### Task description
Please reproduce the final stretch of the listing below: the line that contains "- right. exists" and all lines after it, verbatim, with nothing else.

### Material to process
((

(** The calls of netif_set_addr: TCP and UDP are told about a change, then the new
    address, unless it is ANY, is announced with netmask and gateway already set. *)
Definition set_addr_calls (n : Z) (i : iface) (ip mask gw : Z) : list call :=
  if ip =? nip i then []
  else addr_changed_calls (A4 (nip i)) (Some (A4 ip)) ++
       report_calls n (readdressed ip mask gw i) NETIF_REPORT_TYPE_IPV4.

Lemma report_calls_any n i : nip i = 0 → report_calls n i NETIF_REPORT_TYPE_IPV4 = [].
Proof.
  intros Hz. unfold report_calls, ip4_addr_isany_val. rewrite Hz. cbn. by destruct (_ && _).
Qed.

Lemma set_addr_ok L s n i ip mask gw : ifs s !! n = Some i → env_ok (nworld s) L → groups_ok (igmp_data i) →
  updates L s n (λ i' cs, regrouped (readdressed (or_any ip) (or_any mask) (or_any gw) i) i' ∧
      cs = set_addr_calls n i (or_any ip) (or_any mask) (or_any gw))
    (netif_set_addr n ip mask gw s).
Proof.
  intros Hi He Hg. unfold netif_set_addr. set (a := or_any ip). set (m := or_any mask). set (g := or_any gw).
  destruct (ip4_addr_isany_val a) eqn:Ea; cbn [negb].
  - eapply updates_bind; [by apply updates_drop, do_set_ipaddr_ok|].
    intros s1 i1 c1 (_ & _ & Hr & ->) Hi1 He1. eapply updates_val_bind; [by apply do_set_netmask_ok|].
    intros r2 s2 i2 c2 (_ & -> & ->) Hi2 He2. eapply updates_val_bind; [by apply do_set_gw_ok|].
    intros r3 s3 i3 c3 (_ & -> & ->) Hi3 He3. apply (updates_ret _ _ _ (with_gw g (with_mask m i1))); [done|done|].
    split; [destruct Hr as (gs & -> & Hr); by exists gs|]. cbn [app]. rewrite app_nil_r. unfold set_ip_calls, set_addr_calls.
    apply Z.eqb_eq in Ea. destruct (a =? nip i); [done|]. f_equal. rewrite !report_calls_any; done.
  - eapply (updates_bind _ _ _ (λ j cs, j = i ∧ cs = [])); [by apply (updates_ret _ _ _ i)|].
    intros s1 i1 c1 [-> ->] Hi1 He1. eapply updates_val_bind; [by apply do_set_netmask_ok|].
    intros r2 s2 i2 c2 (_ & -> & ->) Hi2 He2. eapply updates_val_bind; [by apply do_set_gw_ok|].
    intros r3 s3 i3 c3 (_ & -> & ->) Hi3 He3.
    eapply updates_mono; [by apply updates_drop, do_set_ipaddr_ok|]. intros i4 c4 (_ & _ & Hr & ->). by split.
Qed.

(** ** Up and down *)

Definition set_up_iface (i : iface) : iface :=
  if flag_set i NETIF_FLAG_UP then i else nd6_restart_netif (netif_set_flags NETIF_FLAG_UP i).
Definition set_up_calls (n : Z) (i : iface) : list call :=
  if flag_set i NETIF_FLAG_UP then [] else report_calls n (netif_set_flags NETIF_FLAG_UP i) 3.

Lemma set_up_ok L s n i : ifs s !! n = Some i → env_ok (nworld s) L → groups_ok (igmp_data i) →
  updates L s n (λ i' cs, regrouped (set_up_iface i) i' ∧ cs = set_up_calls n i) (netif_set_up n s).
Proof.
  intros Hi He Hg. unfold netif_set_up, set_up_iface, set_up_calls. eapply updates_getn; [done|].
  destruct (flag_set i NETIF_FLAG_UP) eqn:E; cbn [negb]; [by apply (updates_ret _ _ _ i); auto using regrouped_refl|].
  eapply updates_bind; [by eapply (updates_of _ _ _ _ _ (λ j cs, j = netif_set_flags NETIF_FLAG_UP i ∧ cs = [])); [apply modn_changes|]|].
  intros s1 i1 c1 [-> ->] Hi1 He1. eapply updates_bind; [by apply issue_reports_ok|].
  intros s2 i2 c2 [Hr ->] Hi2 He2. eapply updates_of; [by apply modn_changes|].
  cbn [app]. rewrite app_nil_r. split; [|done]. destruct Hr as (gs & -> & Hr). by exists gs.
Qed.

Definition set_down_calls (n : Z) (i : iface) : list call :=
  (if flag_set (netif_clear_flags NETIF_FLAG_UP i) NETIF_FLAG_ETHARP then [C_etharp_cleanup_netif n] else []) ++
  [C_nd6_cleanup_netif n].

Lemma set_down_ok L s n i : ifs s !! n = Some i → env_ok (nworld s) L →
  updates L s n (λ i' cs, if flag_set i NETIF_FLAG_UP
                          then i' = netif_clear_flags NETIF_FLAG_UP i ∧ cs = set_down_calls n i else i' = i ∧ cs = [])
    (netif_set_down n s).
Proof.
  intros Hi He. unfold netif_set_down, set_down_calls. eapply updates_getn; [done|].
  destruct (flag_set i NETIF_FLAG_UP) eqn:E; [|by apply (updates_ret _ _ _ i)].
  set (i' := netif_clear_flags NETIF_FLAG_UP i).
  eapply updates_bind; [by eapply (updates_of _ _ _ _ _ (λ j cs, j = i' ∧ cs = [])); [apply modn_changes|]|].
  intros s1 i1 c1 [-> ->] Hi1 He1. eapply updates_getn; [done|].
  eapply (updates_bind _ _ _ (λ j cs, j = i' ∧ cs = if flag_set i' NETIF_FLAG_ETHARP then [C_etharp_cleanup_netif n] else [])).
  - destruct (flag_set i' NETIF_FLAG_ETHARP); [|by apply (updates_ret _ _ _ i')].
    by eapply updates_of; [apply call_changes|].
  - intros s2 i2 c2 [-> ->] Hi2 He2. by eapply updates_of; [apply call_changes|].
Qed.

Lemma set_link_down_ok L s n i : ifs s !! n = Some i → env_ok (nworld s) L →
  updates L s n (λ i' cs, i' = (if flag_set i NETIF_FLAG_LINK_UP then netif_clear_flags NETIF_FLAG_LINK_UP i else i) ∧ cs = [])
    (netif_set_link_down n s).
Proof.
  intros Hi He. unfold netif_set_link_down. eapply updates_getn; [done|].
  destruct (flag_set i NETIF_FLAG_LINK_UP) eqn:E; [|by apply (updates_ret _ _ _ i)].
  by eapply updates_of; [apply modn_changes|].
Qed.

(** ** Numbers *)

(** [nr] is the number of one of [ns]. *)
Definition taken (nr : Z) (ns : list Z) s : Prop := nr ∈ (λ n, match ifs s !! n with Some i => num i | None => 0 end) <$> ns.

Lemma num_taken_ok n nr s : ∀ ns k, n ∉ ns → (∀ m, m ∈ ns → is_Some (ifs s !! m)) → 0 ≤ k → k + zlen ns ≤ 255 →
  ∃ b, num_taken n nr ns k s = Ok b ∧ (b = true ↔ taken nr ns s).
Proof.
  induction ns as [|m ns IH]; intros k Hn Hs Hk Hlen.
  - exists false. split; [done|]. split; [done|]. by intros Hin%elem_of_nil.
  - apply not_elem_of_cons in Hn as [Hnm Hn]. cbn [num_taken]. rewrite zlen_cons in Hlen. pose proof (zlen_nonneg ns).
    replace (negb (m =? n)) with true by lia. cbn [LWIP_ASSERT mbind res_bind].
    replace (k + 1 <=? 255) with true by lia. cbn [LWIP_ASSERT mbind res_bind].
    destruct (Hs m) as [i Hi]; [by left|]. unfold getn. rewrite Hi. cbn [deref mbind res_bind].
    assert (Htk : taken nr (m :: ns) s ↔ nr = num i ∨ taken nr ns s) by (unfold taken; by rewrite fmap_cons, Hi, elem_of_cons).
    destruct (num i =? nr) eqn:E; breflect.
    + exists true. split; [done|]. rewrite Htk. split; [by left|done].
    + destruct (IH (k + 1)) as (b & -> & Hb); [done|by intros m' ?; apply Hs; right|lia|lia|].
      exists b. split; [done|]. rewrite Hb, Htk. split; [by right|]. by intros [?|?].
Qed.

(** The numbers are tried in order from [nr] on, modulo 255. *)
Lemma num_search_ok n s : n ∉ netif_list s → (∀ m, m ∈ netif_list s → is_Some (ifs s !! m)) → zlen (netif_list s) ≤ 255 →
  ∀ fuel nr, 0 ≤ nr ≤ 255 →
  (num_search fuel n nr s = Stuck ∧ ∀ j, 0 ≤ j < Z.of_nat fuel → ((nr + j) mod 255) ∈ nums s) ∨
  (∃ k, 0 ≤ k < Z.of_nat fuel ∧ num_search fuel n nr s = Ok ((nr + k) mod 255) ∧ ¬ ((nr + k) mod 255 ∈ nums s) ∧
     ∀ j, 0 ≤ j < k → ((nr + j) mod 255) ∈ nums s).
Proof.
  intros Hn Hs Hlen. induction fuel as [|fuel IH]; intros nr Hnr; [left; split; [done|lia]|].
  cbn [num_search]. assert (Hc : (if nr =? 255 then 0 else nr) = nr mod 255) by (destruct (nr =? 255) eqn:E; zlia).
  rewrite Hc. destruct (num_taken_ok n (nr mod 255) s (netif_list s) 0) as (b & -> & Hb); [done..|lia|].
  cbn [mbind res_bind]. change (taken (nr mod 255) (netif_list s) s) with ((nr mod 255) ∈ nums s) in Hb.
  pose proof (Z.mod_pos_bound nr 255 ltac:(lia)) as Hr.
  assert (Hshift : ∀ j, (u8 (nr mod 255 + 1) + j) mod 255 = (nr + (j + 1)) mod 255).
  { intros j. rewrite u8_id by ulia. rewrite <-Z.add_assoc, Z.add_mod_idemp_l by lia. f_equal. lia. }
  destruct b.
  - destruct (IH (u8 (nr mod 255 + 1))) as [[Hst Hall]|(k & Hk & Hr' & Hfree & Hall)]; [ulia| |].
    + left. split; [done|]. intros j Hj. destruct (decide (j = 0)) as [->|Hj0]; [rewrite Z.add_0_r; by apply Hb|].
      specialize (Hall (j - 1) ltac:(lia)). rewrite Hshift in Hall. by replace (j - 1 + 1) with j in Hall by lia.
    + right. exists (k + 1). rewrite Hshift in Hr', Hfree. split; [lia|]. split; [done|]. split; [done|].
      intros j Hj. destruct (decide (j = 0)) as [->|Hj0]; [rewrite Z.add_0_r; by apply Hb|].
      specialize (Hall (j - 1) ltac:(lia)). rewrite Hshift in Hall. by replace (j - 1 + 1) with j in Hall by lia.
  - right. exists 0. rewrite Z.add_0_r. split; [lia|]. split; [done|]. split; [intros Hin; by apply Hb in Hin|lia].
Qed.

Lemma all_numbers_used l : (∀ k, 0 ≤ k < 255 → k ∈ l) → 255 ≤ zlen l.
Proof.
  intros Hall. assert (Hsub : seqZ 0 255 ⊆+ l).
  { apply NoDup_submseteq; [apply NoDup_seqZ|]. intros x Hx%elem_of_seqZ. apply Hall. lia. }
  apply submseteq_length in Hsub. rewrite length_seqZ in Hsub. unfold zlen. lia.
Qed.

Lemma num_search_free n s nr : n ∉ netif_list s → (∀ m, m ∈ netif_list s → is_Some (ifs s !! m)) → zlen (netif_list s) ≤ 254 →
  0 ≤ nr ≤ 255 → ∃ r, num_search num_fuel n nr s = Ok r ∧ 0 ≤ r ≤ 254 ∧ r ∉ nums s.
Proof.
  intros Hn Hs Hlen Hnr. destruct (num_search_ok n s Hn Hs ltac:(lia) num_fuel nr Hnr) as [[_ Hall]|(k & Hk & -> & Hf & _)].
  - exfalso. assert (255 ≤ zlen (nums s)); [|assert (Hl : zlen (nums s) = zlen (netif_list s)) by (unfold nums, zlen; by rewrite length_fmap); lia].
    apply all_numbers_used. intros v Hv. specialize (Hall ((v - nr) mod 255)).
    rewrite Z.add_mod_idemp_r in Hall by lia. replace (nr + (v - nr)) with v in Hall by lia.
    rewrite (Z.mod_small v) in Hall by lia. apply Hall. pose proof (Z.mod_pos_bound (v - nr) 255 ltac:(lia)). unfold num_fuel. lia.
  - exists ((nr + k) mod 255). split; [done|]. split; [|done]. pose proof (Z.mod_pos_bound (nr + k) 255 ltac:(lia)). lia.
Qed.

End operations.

))

### Answer to the exercise
  - right. exists 0. rewrite Z.add_0_r. split; [lia|]. split; [done|]. split; [intros Hin; by apply Hb in Hin|lia].
Qed.

Lemma all_numbers_used l : (∀ k, 0 ≤ k < 255 → k ∈ l) → 255 ≤ zlen l.
Proof.
  intros Hall. assert (Hsub : seqZ 0 255 ⊆+ l).
  { apply NoDup_submseteq; [apply NoDup_seqZ|]. intros x Hx%elem_of_seqZ. apply Hall. lia. }
  apply submseteq_length in Hsub. rewrite length_seqZ in Hsub. unfold zlen. lia.
Qed.

Lemma num_search_free n s nr : n ∉ netif_list s → (∀ m, m ∈ netif_list s → is_Some (ifs s !! m)) → zlen (netif_list s) ≤ 254 →
  0 ≤ nr ≤ 255 → ∃ r, num_search num_fuel n nr s = Ok r ∧ 0 ≤ r ≤ 254 ∧ r ∉ nums s.
Proof.
  intros Hn Hs Hlen Hnr. destruct (num_search_ok n s Hn Hs ltac:(lia) num_fuel nr Hnr) as [[_ Hall]|(k & Hk & -> & Hf & _)].
  - exfalso. assert (255 ≤ zlen (nums s)); [|assert (Hl : zlen (nums s) = zlen (netif_list s)) by (unfold nums, zlen; by rewrite length_fmap); lia].
    apply all_numbers_used. intros v Hv. specialize (Hall ((v - nr) mod 255)).
    rewrite Z.add_mod_idemp_r in Hall by lia. replace (nr + (v - nr)) with v in Hall by lia.
    rewrite (Z.mod_small v) in Hall by lia. apply Hall. pose proof (Z.mod_pos_bound (v - nr) 255 ltac:(lia)). unfold num_fuel. lia.
  - exists ((nr + k) mod 255). split; [done|]. split; [|done]. pose proof (Z.mod_pos_bound (nr + k) 255 ltac:(lia)). lia.
Qed.

End operations.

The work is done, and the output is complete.